## ASSIGNMENT
Every line of the material below that contains the string "Prop" must appear in the answer.

## RECORDS TO USE
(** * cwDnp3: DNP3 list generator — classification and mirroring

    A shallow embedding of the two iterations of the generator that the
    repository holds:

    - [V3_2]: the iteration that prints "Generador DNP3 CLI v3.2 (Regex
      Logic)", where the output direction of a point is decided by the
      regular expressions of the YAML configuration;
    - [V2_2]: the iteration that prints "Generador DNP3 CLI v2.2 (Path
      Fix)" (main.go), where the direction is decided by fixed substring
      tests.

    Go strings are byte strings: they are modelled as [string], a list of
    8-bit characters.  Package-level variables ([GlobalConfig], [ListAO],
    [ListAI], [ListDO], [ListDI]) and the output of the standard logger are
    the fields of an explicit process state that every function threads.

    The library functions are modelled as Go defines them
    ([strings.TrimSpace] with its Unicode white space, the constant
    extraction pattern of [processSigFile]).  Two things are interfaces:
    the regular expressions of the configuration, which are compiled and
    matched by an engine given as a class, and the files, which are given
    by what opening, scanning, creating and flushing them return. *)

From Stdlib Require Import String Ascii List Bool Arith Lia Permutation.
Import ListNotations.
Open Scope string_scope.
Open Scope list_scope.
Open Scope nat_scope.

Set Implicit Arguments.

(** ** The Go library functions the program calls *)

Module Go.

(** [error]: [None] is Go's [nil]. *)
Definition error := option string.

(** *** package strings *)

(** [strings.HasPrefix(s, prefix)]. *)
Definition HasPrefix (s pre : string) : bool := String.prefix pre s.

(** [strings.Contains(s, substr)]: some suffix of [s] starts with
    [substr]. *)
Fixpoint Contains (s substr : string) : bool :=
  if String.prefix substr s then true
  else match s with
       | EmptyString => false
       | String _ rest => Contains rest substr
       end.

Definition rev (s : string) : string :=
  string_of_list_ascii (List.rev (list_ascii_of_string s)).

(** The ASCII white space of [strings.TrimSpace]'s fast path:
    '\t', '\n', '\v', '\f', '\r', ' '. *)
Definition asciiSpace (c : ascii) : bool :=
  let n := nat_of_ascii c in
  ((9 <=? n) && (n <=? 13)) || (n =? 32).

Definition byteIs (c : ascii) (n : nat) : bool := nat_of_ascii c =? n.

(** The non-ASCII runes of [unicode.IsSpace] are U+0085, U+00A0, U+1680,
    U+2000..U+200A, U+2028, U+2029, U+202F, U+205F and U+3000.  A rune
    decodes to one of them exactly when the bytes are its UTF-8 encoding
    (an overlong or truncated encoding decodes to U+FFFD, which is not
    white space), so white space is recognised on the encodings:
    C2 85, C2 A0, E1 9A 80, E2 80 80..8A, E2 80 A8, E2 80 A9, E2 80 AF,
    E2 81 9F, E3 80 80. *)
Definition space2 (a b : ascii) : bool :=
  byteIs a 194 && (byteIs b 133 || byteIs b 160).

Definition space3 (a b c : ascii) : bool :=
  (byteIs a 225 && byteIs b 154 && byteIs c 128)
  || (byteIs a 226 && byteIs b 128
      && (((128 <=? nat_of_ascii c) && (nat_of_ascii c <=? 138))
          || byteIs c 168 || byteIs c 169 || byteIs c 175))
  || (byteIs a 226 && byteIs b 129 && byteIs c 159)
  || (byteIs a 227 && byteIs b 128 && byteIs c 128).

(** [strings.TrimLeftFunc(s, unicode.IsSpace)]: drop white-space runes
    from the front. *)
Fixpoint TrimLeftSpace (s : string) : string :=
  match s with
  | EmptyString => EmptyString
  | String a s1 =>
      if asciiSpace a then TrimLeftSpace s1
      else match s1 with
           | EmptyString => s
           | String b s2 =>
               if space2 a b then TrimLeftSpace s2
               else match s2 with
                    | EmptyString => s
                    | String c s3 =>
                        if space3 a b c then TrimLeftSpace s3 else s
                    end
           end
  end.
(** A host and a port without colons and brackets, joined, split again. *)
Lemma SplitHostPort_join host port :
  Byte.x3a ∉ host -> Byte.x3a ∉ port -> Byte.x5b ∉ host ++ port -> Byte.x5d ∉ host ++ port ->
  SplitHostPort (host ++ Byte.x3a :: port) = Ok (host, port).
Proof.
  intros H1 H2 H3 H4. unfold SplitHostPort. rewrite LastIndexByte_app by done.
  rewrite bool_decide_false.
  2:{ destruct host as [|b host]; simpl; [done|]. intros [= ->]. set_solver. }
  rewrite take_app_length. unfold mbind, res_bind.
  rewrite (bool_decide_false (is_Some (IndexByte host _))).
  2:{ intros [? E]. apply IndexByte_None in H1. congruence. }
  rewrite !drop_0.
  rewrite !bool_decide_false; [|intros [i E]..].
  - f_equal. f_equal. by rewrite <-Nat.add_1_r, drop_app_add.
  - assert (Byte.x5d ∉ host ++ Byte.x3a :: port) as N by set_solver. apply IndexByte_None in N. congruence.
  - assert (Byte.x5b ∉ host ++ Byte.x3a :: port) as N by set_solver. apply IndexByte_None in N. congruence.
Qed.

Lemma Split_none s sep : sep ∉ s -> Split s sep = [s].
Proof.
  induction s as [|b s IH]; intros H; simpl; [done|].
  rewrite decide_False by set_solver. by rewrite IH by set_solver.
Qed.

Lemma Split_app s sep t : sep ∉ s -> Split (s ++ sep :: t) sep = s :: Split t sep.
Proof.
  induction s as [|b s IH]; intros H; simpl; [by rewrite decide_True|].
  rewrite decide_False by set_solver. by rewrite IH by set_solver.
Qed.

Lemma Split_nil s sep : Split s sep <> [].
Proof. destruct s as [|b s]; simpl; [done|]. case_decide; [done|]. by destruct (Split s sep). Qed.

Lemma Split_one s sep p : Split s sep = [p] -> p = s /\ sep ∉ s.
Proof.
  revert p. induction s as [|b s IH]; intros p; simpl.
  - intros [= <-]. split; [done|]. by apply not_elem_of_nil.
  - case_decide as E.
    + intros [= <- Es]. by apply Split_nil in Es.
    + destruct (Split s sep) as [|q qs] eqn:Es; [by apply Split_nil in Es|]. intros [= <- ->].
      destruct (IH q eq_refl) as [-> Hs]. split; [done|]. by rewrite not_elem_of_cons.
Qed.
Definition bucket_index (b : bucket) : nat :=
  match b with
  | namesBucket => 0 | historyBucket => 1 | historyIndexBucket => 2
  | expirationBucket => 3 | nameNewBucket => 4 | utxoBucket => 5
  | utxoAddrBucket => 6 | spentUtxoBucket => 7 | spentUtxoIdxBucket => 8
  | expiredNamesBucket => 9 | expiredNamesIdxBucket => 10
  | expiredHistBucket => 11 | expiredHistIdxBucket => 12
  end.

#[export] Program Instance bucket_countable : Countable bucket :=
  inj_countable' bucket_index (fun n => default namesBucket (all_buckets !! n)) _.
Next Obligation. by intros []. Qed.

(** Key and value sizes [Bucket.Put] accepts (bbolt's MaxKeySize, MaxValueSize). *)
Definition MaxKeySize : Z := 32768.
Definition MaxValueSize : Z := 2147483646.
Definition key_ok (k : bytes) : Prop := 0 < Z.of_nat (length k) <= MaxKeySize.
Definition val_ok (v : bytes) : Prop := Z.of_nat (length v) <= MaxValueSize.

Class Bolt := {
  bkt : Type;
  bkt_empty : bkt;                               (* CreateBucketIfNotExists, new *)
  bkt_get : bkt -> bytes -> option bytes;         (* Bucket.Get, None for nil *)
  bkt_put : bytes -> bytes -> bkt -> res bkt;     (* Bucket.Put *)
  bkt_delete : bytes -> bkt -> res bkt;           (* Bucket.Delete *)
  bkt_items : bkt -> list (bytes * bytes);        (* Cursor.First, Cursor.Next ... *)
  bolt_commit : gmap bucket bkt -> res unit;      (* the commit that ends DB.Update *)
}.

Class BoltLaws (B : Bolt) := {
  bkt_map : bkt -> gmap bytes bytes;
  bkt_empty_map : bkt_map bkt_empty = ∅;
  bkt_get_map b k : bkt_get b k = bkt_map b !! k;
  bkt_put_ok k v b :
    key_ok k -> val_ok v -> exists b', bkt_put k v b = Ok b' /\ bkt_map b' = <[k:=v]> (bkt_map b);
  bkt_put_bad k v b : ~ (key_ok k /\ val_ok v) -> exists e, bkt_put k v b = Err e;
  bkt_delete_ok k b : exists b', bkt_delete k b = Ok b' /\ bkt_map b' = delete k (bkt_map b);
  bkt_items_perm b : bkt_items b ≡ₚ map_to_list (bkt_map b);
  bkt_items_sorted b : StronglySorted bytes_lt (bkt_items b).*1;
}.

## ANSWER BELOW
Definition key_ok (k : bytes) : Prop := 0 < Z.of_nat (length k) <= MaxKeySize.
Definition val_ok (v : bytes) : Prop := Z.of_nat (length v) <= MaxValueSize.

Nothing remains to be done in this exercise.